Vers quatre heures, Lucien quitta Courbevoie pour aller chez lui se préparer à dîner à l’hôtel de la rue Murillo. Il regrettait maintenant d’avoir accepté l’invitation qui pendant de longues heures, allait le mettre en présence de Mary dont il connaissait, dont il déplorait l’amour insensé.

Il était six heures et demie du soir lorsque le fiancé de Lucie arriva la cœur serré à l’hôtel de la rue Murillo.

« Ma fille vous attend au salon », lui dit Paul Harmant.

Mary attendait en effet, et Dieu sait quelle fièvre d’amour faisait battre ses tempes ! Paul Harmant parut sur le seuil, faisant passer devant lui son hôte. Mary voulut marcher à leur rencontre, mais la violence de son émotion détermina chez elle une sorte de défaillance ; elle chancela et retomba sur le siège qu’elle venait de quitter. Sa pâleur était effrayante.

Son père courut à elle. À l’aspect des traits altérés de la jeune fille, Lucien se sentit pris d’une douloureuse pitié.

« Tu souffres, ma chérie ? demanda le millionnaire.

– Non, père, je ne souffre pas… au contraire… J’ai ressenti un étourdissement… ce n’était rien… c’est passé déjà… Je suis heureuse de revoir M. Lucien, et il n’en doute point, car il sait que je l’aime… d’une amitié sincère…

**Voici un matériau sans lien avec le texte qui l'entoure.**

(** * cat-gpt: the dialogue codec and the watch loop of [ac_parser_encoder.py]

    A shallow embedding of the codec ([parse_ac_text], [encode_ac_text] and
    the normalisers they call), of [ConversationState] and of the body of
    [watch_dialogue], followed by the properties proved about them.

    Conventions of the embedding:
    - a Python [str] is a list of Unicode code points ([str := list N]);
      a [bytes] value is a list of byte values ([bytes := list N]);
    - Python exceptions are values of [exn]; a function that can raise
      returns [res A];
    - the [while] loop of the decoder runs on fuel; [Fuel] is the answer of
      a loop that was given too little of it;
    - dictionaries are [gmap]s built from the source's literals in source
      order, a later binding replacing an earlier one as in Python. *)

From Stdlib Require Import String Ascii NArith ZArith Lia.
From stdpp Require Import base option list gmap.

Local Open Scope N_scope.

(* ===================================================================== *)
(** ** Python values used by the program *)
(* ===================================================================== *)

Module Py.

Abbreviation char := N (only parsing).
Abbreviation str := (list N) (only parsing).
Abbreviation bytes := (list N) (only parsing).

(** An ASCII literal as a Python string. *)
Definition u (s : string) : str := N_of_ascii <$> list_ascii_of_string s.

Inductive exn := IndexError | ValueError | KeyError | TypeError | StructError | OverflowError.

Inductive res (A : Type) :=
| Ok (a : A)
| Raise (e : exn)
| Fuel.
Arguments Ok {A} a.
Arguments Raise {A} e.
Arguments Fuel {A}.

#[export] Instance res_ret : MRet res := fun A a => Ok a.
#[export] Instance res_bind : MBind res := fun A B f x =>
  match x with
  | Ok a => f a
  | Raise e => Raise e
  | Fuel => Fuel
  end.

Definition str_eqb (a b : str) : bool := bool_decide (a = b).

(** [a.startswith(p)] *)
Fixpoint startswith (p s : str) : bool :=
  match p, s with
  | [], _ => true
  | c :: p', x :: s' => (x =? c) && startswith p' s'
  | _ :: _, [] => false
  end.

(** [a.endswith(p)] *)
Definition endswith (p s : str) : bool := startswith (reverse p) (reverse s).

(** [needle in hay] *)
Fixpoint contains (needle hay : str) : bool :=
  startswith needle hay ||
  match hay with
  | [] => false
  | _ :: hay' => contains needle hay'
  end.

(** [str.isspace] on one code point; the same set is the class [\s] of [re]
    on [str] patterns. *)
Definition isspace (c : char) : bool :=
  ((9 <=? c) && (c <=? 13)) || ((28 <=? c) && (c <=? 32)) ||
  (c =? 0x85) || (c =? 0xA0) || (c =? 0x1680) ||
  ((0x2000 <=? c) && (c <=? 0x200A)) ||
  (c =? 0x2028) || (c =? 0x2029) || (c =? 0x202F) || (c =? 0x205F) || (c =? 0x3000).

Fixpoint lstrip (s : str) : str :=
  match s with
  | c :: s' => if isspace c then lstrip s' else s
  | [] => []
  end.

Definition rstrip (s : str) : str := reverse (lstrip (reverse s)).

(** [s.strip()] *)
Definition strip (s : str) : str := rstrip (lstrip s).

(** [s.split(sep)] for a one-character separator: never an empty list. *)
Fixpoint split (sep : char) (s : str) : list str :=
  match s with
  | [] => [[]]
  | c :: s' =>
      match split sep s' with
      | w :: ws => if c =? sep then [] :: w :: ws else (c :: w) :: ws
      | [] => [[c]]
      end
  end.

(** [s.replace(src, dst)] for a one-character [src]. *)
Definition replace (src : char) (dst : str) (s : str) : str :=
  s ≫= (fun c => if c =? src then dst else [c]).

(** [s.upper()]; the program applies it to hexadecimal digits only, where
    it is the ASCII map a-z to A-Z. *)
Definition upper (s : str) : str :=
  (fun c => if (97 <=? c) && (c <=? 122) then c - 32 else c) <$> s.

(** [s.zfill(w)]; the strings it is applied to start with a digit, so no
    sign is moved. *)
Definition zfill (w : nat) (s : str) : str :=
  replicate (w - length s)%nat 48 ++ s.

Definition digit_char (d : N) : char := if d <? 10 then 48 + d else 55 + d.

Fixpoint digits_go (base : N) (fuel : nat) (n : N) (acc : str) : str :=
  match fuel with
  | O => acc
  | S fuel' =>
      let acc' := digit_char (n mod base) :: acc in
      if n / base =? 0 then acc' else digits_go base fuel' (n / base) acc'
  end.

(** [format(n, "X")]: upper-case hexadecimal, no padding. *)
Definition hexX (n : N) : str := digits_go 16 (S (N.size_nat n)) n [].

(** [str(n)] for a non-negative [int]. *)
Definition decimal (n : N) : str := digits_go 10 (S (N.size_nat n)) n [].

(** [f"{n:0wX}"] *)
Definition fmt_0X (w : nat) (n : N) : str := zfill w (hexX n).

Definition is_hex (c : char) : bool :=
  ((48 <=? c) && (c <=? 57)) || ((65 <=? c) && (c <=? 70)) || ((97 <=? c) && (c <=? 102)).

Definition hex_val (c : char) : N :=
  if c <=? 57 then c - 48 else if c <=? 70 then c - 55 else c - 87.

(** [int(s, 16)] on a string of hexadecimal digits. *)
Definition int16 (s : str) : N := foldl (fun acc c => acc * 16 + hex_val c) 0 s.

(** Values passed to [str.format]. *)
Inductive pyval := VInt (n : N) | VStr (s : str).

(** One replacement field: [spec] is the text between the braces. Only the
    specs of this program are interpreted: the empty one and [:0wX] with a
    one-digit width. The code X on a string is Python's [ValueError]. *)
Definition format_field (spec : str) (v : pyval) : res str :=
  match spec, v with
  | [], VStr s => Ok s
  | [], VInt n => Ok (decimal n)
  | [58; 48; w; 88], VInt n =>
      if (49 <=? w) && (w <=? 57) then Ok (fmt_0X (N.to_nat (w - 48)) n) else Raise ValueError
  | _, _ => Raise ValueError
  end.

(** [tpl.format] applied to the unpacked [args], with automatic field numbering. [field] is [Some]
    of the reversed spec read so far while inside braces. *)
Fixpoint format_go (tpl : str) (field : option str) (args : list pyval) : res str :=
  match tpl, field with
  | [], None => Ok []
  | [], Some _ => Raise ValueError
  | c :: tpl', None =>
      if c =? 123 then format_go tpl' (Some []) args
      else if c =? 125 then Raise ValueError
      else r ← format_go tpl' None args; Ok (c :: r)
  | c :: tpl', Some acc =>
      if c =? 125 then
        match args with
        | [] => Raise IndexError
        | v :: args' =>
            s ← format_field (reverse acc) v;
            r ← format_go tpl' None args';
            Ok (s ++ r)
        end
      else format_go tpl' (Some (c :: acc)) args
  end.

Definition format (tpl : str) (args : list pyval) : res str := format_go tpl None args.

(** [struct.pack('>B', v)] *)
Definition pack_B (v : N) : res bytes :=
  if v <? 256 then Ok [v] else Raise StructError.

(** [struct.pack('>H', v)] *)
Definition pack_H (v : N) : res bytes :=
  if v <? 65536 then Ok [v / 256; v mod 256] else Raise StructError.

(** [v.to_bytes(3, 'big')] *)
Definition to_bytes3 (v : N) : res bytes :=
  if v <? 16777216 then Ok [v / 65536; (v / 256) mod 256; v mod 256] else Raise OverflowError.

(** [struct.unpack('>H', b)[0]] *)
Definition unpack_H (b : bytes) : res N :=
  match b with
  | [hi; lo] => Ok (hi * 256 + lo)
  | _ => Raise StructError
  end.

(** [int.from_bytes(b, 'big')] *)
Definition from_bytes (b : bytes) : N := foldl (fun acc x => acc * 256 + x) 0 b.

(** [b[i]] *)
Definition index {A} (l : list A) (i : nat) : res A :=
  match l !! i with
  | Some x => Ok x
  | None => Raise IndexError
  end.

(** [l[a:b]] for [0 <= a <= b]. *)
Definition slice {A} (l : list A) (a b : nat) : list A := take (b - a) (drop a l).

(** A dictionary from its items in source order. *)
Definition dict `{Countable K} {V} (items : list (K * V)) : gmap K V :=
  foldl (fun m kv => <[kv.1 := kv.2]> m) ∅ items.

End Py.
Import Py.

(* ===================================================================== *)
(** ** The fragment of [re] the program uses *)
(* ===================================================================== *)

(** A backtracking matcher with the priorities of Python's [re]: a greedy
    quantifier tries the longer match first, a lazy one the shorter, and
    the first way to complete the whole pattern wins. Quantifiers other
    than [?] apply to single-character classes only, which is all the
    patterns of this program need. *)

Module Re.

Inductive re :=
| Eps                                  (* the empty pattern *)
| Chr (c : char)                       (* a literal character *)
| ChrI (c : char)                      (* a literal character under IGNORECASE *)
| Cls (p : char -> bool)               (* a character class *)
| Seq (a b : re)
| Opt (a : re)                         (* a? *)
| Rep (p : char -> bool) (lo : nat) (hi : option nat) (greedy : bool)
| Grp (i : nat) (a : re)               (* capture group i *)
| Bol                                  (* ^ *)
| Eol.                                 (* $ *)

Definition caps := list (nat * str).

(** [m.group(i)] *)
Fixpoint group (g : caps) (i : nat) : str :=
  match g with
  | [] => []
  | (j, s) :: g' => if Nat.eqb i j then s else group g' i
  end.

(** Unicode IGNORECASE on a literal: the ASCII letter of the other case,
    and for the letter i the two dotted and dotless forms U+0130, U+0131.
    (The letters k and s, which also have non-ASCII partners, are not used
    by any IGNORECASE pattern here but are given their partners too.) *)
Definition lower_ascii (c : char) : char :=
  if (65 <=? c) && (c <=? 90) then c + 32 else c.

Definition eq_ic (c x : char) : bool :=
  let lc := lower_ascii c in
  (lower_ascii x =? lc)
  || ((lc =? 105) && ((x =? 0x130) || (x =? 0x131)))
  || ((lc =? 107) && (x =? 0x212A))
  || ((lc =? 115) && (x =? 0x17F)).

Definition dec_hi (hi : option nat) : option nat := Nat.pred <$> hi.

Definition hi_open (hi : option nat) : bool :=
  match hi with Some O => false | _ => true end.

Definition or_else {A} (x y : option A) : option A :=
  match x with Some _ => x | None => y end.

Section Matcher.
Context {A : Type}.

(** [p{lo,hi}] (greedy) or [p{lo,hi}?] (lazy) followed by [k]. *)
Fixpoint rep (p : char -> bool) (greedy : bool) (lo : nat) (hi : option nat)
    (pos : nat) (s : str) (k : nat -> str -> option A) : option A :=
  let stop := match lo with O => k pos s | S _ => None end in
  let more :=
    match s with
    | c :: s' =>
        if p c && hi_open hi
        then rep p greedy (Nat.pred lo) (dec_hi hi) (S pos) s' k
        else None
    | [] => None
    end in
  if greedy then or_else more stop else or_else stop more.

Definition one (p : char -> bool) (pos : nat) (s : str) (g : caps)
    (k : nat -> str -> caps -> option A) : option A :=
  match s with
  | c :: s' => if p c then k (S pos) s' g else None
  | [] => None
  end.

(** [m r pos s g k]: match [r] at offset [pos], where [s] is the rest of
    the subject, then continue with [k]. *)
Fixpoint m (r : re) (pos : nat) (s : str) (g : caps)
    (k : nat -> str -> caps -> option A) : option A :=
  match r with
  | Eps => k pos s g
  | Chr c => one (N.eqb c) pos s g k
  | ChrI c => one (eq_ic c) pos s g k
  | Cls p => one p pos s g k
  | Seq a b => m a pos s g (fun pos' s' g' => m b pos' s' g' k)
  | Opt a => or_else (m a pos s g k) (k pos s g)
  | Rep p lo hi greedy => rep p greedy lo hi pos s (fun pos' s' => k pos' s' g)
  | Grp i a => m a pos s g (fun pos' s' g' => k pos' s' ((i, take (pos' - pos) s) :: g'))
  | Bol => if Nat.eqb pos 0 then k pos s g else None
  | Eol => match s with
           | [] => k pos s g
           | [10] => k pos s g
           | _ => None
           end
  end.

End Matcher.

(** A match of [r] starting at offset [pos]: the length matched and the
    groups, group 0 being the whole match. *)
Definition match_at (r : re) (pos : nat) (s : str) : option (nat * caps) :=
  m r pos s [] (fun pos' _ g => Some ((pos' - pos)%nat, (0%nat, take (pos' - pos) s) :: g)).

(** [re.match(r, s)] *)
Definition match_ (r : re) (s : str) : option caps := snd <$> match_at r 0 s.

(** [re.search(r, s)] from offset [pos]: start offset and groups of the
    leftmost match. *)
Fixpoint search_from (r : re) (pos : nat) (s : str) : option (nat * caps) :=
  match match_at r pos s with
  | Some (_, g) => Some (pos, g)
  | None =>
      match s with
      | [] => None
      | _ :: s' => search_from r (S pos) s'
      end
  end.

Definition search (r : re) (s : str) : option (nat * caps) := search_from r 0 s.

(** The scanning functions below are used with patterns that start with a
    literal character and so never match the empty string; a match of
    length zero is passed over as no match. [skip] counts the characters
    of the current match still to be consumed. *)

(** [re.sub(r, repl, s, count)]; [count = None] is no limit. *)
Fixpoint sub_go (r : re) (repl : caps -> str) (count : option nat)
    (pos skip : nat) (s : str) : str :=
  match s with
  | [] => []
  | c :: s' =>
      match skip with
      | S skip' => sub_go r repl count (S pos) skip' s'
      | O =>
          match (if hi_open count then match_at r pos s else None) with
          | Some (S n, g) => repl g ++ sub_go r repl (dec_hi count) (S pos) n s'
          | _ => c :: sub_go r repl count (S pos) 0 s'
          end
      end
  end.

– Moi, aussi, mademoiselle, répondit Lucien avec un trouble involontaire, je suis heureux de vous voir… très heureux…

– Vrai ? bien vrai ? » s’écria Mary avec un élan de passion.

Lucien comprit qu’une froideur trop significative pouvait tuer cette enfant ; aussi répliqua-t-il vivement :

« Je vous l’affirme, je vous le jure !… »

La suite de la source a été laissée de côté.